=== What you should do ===
Below are some entries. Reproduce them word for word.

=== Input data ===

((

Lemma all_done (ws : list (WorkerPc Client)) w : forallb is_done ws = true -> w ∈ ws -> w = WDone.
Proof.
  intros Hf Hw. rewrite forallb_forall in Hf. specialize (Hf w). rewrite <- list_elem_of_In in Hf. by destruct w; try specialize (Hf Hw).
Qed.
(** While workers run, the socket is published, being shut down or shut down already. *)
Lemma stoppable x : run_inv x -> WAccept ∈ pool x ->
  (0 <= server_fd_ (shared x))%Z \/ PShutdown ∈ stops x \/ listener (shared x) ≠ Listening.
Proof.
  intros [[Ho Hc Hn Hu Hs] Hb Hj _] Hw. unfold owners in Ho.
  assert (Hsv : serve_holds (serving x) = 0%nat /\ serving x ≠ SSocket).
  { destruct (serving x); try done; try (by rewrite (Hb eq_refl) in Hw; apply not_elem_of_nil in Hw);
      by pose proof (all_done _ _ (Hj eq_refl) Hw). }
  destruct Hsv as [Hsv _]. rewrite Hsv in Ho. unfold published in Ho. destruct (Z.leb_spec 0 (server_fd_ (shared x))); [by left|right].
  destruct (decide (listener (shared x) = Listening)) as [E|]; [left|by right]. rewrite E in *. cbn in Ho.
  assert (closes (shared x) = 0)%nat as Hz by (destruct (closes (shared x)); [done|by assert (Listening = ClosedSocket) by (apply Hc; lia)]).
  destruct (sum_pos holds (stops x)) as (p & Hp & Hh); [lia|]. destruct p; cbn in Hh; try lia; [done|by apply Hs in Hp].
Qed.
Lemma run_start : run_inv start.
Proof. split; [apply socket_start|done|done|]. cbn. by intros ?%not_elem_of_nil. Qed.
(** A worker that moves was not done, so [serve] is starting or joining the workers. *)
Lemma moving_worker i w s sv ws ps : run_inv (mkSystem s sv ws ps) -> ws !! i = Some w -> w ≠ WDone ->
  before_workers sv = false /\ joined sv = false.
Proof.
  intros [_ Hb Hj _] Hi Hw. cbn [serving pool] in *. split.
  - destruct (before_workers sv); [|done]. by rewrite (Hb eq_refl) in Hi.
  - destruct (joined sv); [|done]. by pose proof (all_done _ _ (Hj eq_refl) (list_elem_of_lookup_2 _ _ _ Hi)).
Qed.
Lemma serve_woken ok s s' sv sv' ws ws' ps : run_inv (mkSystem s sv ws ps) ->
  serve_step fd workers ok s ws sv = Some (s', ws', sv') -> WAccept ∈ ws' -> woken (mkSystem s' sv' ws' ps).
Proof.
  intros [_ Hb Hj Hw] E. unfold woken, serve_step in *. cbn [shared serving pool stops] in *.
  repeat case_match; simplify_eq; cbn [before_workers joined] in *; intros Hin;
    try (by rewrite (Hb eq_refl) in Hin; apply not_elem_of_nil in Hin);
    try (by match goal with Hd : forallb is_done _ = true |- _ => pose proof (all_done _ _ Hd Hin) end);
    try (by pose proof (all_done _ _ (Hj eq_refl) Hin)).
  apply elem_of_app in Hin as [Hin|[=]%list_elem_of_singleton]. by apply Hw.
Qed.
Lemma stop_woken i p p' s s' sv ws ps : run_inv (mkSystem s sv ws ps) ->
  ps !! i = Some p -> stop_step s p = Some (s', p') -> WAccept ∈ ws -> woken (mkSystem s' sv ws (<[i := p']> ps)).
Proof.
  intros Hi Hp E Hin. pose proof (stoppable _ Hi Hin) as Hs. destruct Hi as [_ _ _ Hw]. specialize (Hw Hin).
  assert (Hkeep : forall q, q ∈ ps -> q ≠ p -> q ∈ <[i := p']> ps).
  { intros q [j Hj]%list_elem_of_lookup Hne. apply (list_elem_of_lookup_2 _ j). rewrite list_lookup_insert_ne; [done|congruence]. }
  assert (Hnew : p' ∈ <[i := p']> ps).
  { apply (list_elem_of_lookup_2 _ i), list_lookup_insert_eq. by apply lookup_lt_Some in Hp. }
  unfold woken, stop_step in *. cbn [shared serving pool stops] in *. destruct p; simplify_eq;
    cbn [running_ server_fd_ listener set_running set_server_fd set_listener close_fd].
  - destruct Hs as [Hs|[Hs|Hs]]; [right; right; left; by split|by right; right; right; apply Hkeep|by right; left].
  - destruct Hw as [|[|[[Hw _]|]]]; [by left|by right; left| |by right; right; right; apply Hkeep].
    apply Z.leb_le in Hw. rewrite Hw in *. by right; right; right.
  - by right; left.
  - by right; left.
Qed.
Lemma run_step x l y : run_inv x -> step x l y -> run_inv y.
Proof.
  intros Hi Hst. pose proof (socket_step _ _ _ (ri_socket _ Hi) Hst) as Hs.
  inversion Hst as [ok s s' sv sv' ws ws' ps E|i w w' s s' sv ws ps Hiw E|i p p' s s' sv ws ps Hp E|c s sv ws ps Hl|i s sv ws ps Hiw|s sv ws ps]; subst.
  - split; cbn [serving pool]; [done| | |exact (serve_woken _ _ _ _ _ _ _ _ Hi E)]; destruct Hi as [_ Hb Hj _];
      unfold serve_step in E; cbn [serving pool] in *; repeat case_match; simplify_eq; try done; try (by intros _; apply Hb);
      try (by intros _; apply Hj); by rewrite (Hb eq_refl).
  - assert (Hd : w ≠ WDone) by (intros ->; done). destruct (moving_worker _ _ _ _ _ _ Hi Hiw Hd) as [Hb Hj].
    split; cbn [serving pool]; [done|by rewrite Hb|by rewrite Hj|]. intros [Hw|Hin]%elem_insert.
    + subst w'. left. cbn. unfold worker_step in E. by repeat case_match; simplify_eq.
    + destruct (worker_keeps _ _ _ _ E) as (E1 & E2 & E3 & _). unfold woken. cbn. rewrite E1, E2, E3. exact (ri_woken _ Hi Hin).
  - split; cbn [serving pool]; [done|apply Hi|apply Hi|by eapply stop_woken].
  - destruct Hi as [? Hb Hj Hw]. by split.
  - destruct (moving_worker _ _ _ _ _ _ Hi Hiw ltac:(done)) as [Hb Hj].
    split; cbn [serving pool]; [done|by rewrite Hb|by rewrite Hj|]. intros [[=]|Hin]%elem_insert. exact (ri_woken _ Hi Hin).
  - destruct Hi as [? Hb Hj Hw]. split; cbn [serving pool] in *; [done|done|done|]. intros Hin.
    destruct (Hw Hin) as [?|[?|[[??]|?]]]; [by left|by right; left|right; right; left|right; right; right];
      cbn [shared stops] in *; rewrite ?elem_of_app; auto.
Qed.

))

=== Answer to this problem ===
Lemma all_done (ws : list (WorkerPc Client)) w : forallb is_done ws = true -> w ∈ ws -> w = WDone.
Proof.
  intros Hf Hw. rewrite forallb_forall in Hf. specialize (Hf w). rewrite <- list_elem_of_In in Hf. by destruct w; try specialize (Hf Hw).
Qed.
(** While workers run, the socket is published, being shut down or shut down already. *)
Lemma stoppable x : run_inv x -> WAccept ∈ pool x ->
  (0 <= server_fd_ (shared x))%Z \/ PShutdown ∈ stops x \/ listener (shared x) ≠ Listening.
Proof.
  intros [[Ho Hc Hn Hu Hs] Hb Hj _] Hw. unfold owners in Ho.
  assert (Hsv : serve_holds (serving x) = 0%nat /\ serving x ≠ SSocket).
  { destruct (serving x); try done; try (by rewrite (Hb eq_refl) in Hw; apply not_elem_of_nil in Hw);
      by pose proof (all_done _ _ (Hj eq_refl) Hw). }
  destruct Hsv as [Hsv _]. rewrite Hsv in Ho. unfold published in Ho. destruct (Z.leb_spec 0 (server_fd_ (shared x))); [by left|right].
  destruct (decide (listener (shared x) = Listening)) as [E|]; [left|by right]. rewrite E in *. cbn in Ho.
  assert (closes (shared x) = 0)%nat as Hz by (destruct (closes (shared x)); [done|by assert (Listening = ClosedSocket) by (apply Hc; lia)]).
  destruct (sum_pos holds (stops x)) as (p & Hp & Hh); [lia|]. destruct p; cbn in Hh; try lia; [done|by apply Hs in Hp].
Qed.
Lemma run_start : run_inv start.
Proof. split; [apply socket_start|done|done|]. cbn. by intros ?%not_elem_of_nil. Qed.
(** A worker that moves was not done, so [serve] is starting or joining the workers. *)
Lemma moving_worker i w s sv ws ps : run_inv (mkSystem s sv ws ps) -> ws !! i = Some w -> w ≠ WDone ->
  before_workers sv = false /\ joined sv = false.
Proof.
  intros [_ Hb Hj _] Hi Hw. cbn [serving pool] in *. split.
  - destruct (before_workers sv); [|done]. by rewrite (Hb eq_refl) in Hi.
  - destruct (joined sv); [|done]. by pose proof (all_done _ _ (Hj eq_refl) (list_elem_of_lookup_2 _ _ _ Hi)).
Qed.
Lemma serve_woken ok s s' sv sv' ws ws' ps : run_inv (mkSystem s sv ws ps) ->
  serve_step fd workers ok s ws sv = Some (s', ws', sv') -> WAccept ∈ ws' -> woken (mkSystem s' sv' ws' ps).
Proof.
  intros [_ Hb Hj Hw] E. unfold woken, serve_step in *. cbn [shared serving pool stops] in *.
  repeat case_match; simplify_eq; cbn [before_workers joined] in *; intros Hin;
    try (by rewrite (Hb eq_refl) in Hin; apply not_elem_of_nil in Hin);
    try (by match goal with Hd : forallb is_done _ = true |- _ => pose proof (all_done _ _ Hd Hin) end);
    try (by pose proof (all_done _ _ (Hj eq_refl) Hin)).
  apply elem_of_app in Hin as [Hin|[=]%list_elem_of_singleton]. by apply Hw.
Qed.
Lemma stop_woken i p p' s s' sv ws ps : run_inv (mkSystem s sv ws ps) ->
  ps !! i = Some p -> stop_step s p = Some (s', p') -> WAccept ∈ ws -> woken (mkSystem s' sv ws (<[i := p']> ps)).
Proof.
  intros Hi Hp E Hin. pose proof (stoppable _ Hi Hin) as Hs. destruct Hi as [_ _ _ Hw]. specialize (Hw Hin).
  assert (Hkeep : forall q, q ∈ ps -> q ≠ p -> q ∈ <[i := p']> ps).
  { intros q [j Hj]%list_elem_of_lookup Hne. apply (list_elem_of_lookup_2 _ j). rewrite list_lookup_insert_ne; [done|congruence]. }
  assert (Hnew : p' ∈ <[i := p']> ps).
  { apply (list_elem_of_lookup_2 _ i), list_lookup_insert_eq. by apply lookup_lt_Some in Hp. }
  unfold woken, stop_step in *. cbn [shared serving pool stops] in *. destruct p; simplify_eq;
    cbn [running_ server_fd_ listener set_running set_server_fd set_listener close_fd].
  - destruct Hs as [Hs|[Hs|Hs]]; [right; right; left; by split|by right; right; right; apply Hkeep|by right; left].
  - destruct Hw as [|[|[[Hw _]|]]]; [by left|by right; left| |by right; right; right; apply Hkeep].
    apply Z.leb_le in Hw. rewrite Hw in *. by right; right; right.
  - by right; left.
  - by right; left.
Qed.
Lemma run_step x l y : run_inv x -> step x l y -> run_inv y.
Proof.
  intros Hi Hst. pose proof (socket_step _ _ _ (ri_socket _ Hi) Hst) as Hs.
  inversion Hst as [ok s s' sv sv' ws ws' ps E|i w w' s s' sv ws ps Hiw E|i p p' s s' sv ws ps Hp E|c s sv ws ps Hl|i s sv ws ps Hiw|s sv ws ps]; subst.
  - split; cbn [serving pool]; [done| | |exact (serve_woken _ _ _ _ _ _ _ _ Hi E)]; destruct Hi as [_ Hb Hj _];
      unfold serve_step in E; cbn [serving pool] in *; repeat case_match; simplify_eq; try done; try (by intros _; apply Hb);
      try (by intros _; apply Hj); by rewrite (Hb eq_refl).
  - assert (Hd : w ≠ WDone) by (intros ->; done). destruct (moving_worker _ _ _ _ _ _ Hi Hiw Hd) as [Hb Hj].
    split; cbn [serving pool]; [done|by rewrite Hb|by rewrite Hj|]. intros [Hw|Hin]%elem_insert.
    + subst w'. left. cbn. unfold worker_step in E. by repeat case_match; simplify_eq.
    + destruct (worker_keeps _ _ _ _ E) as (E1 & E2 & E3 & _). unfold woken. cbn. rewrite E1, E2, E3. exact (ri_woken _ Hi Hin).
  - split; cbn [serving pool]; [done|apply Hi|apply Hi|by eapply stop_woken].
  - destruct Hi as [? Hb Hj Hw]. by split.
  - destruct (moving_worker _ _ _ _ _ _ Hi Hiw ltac:(done)) as [Hb Hj].
    split; cbn [serving pool]; [done|by rewrite Hb|by rewrite Hj|]. intros [[=]|Hin]%elem_insert. exact (ri_woken _ Hi Hin).
  - destruct Hi as [? Hb Hj Hw]. split; cbn [serving pool] in *; [done|done|done|]. intros Hin.
    destruct (Hw Hin) as [?|[?|[[??]|?]]]; [by left|by right; left|right; right; left|right; right; right];
      cbn [shared stops] in *; rewrite ?elem_of_app; auto.
Qed.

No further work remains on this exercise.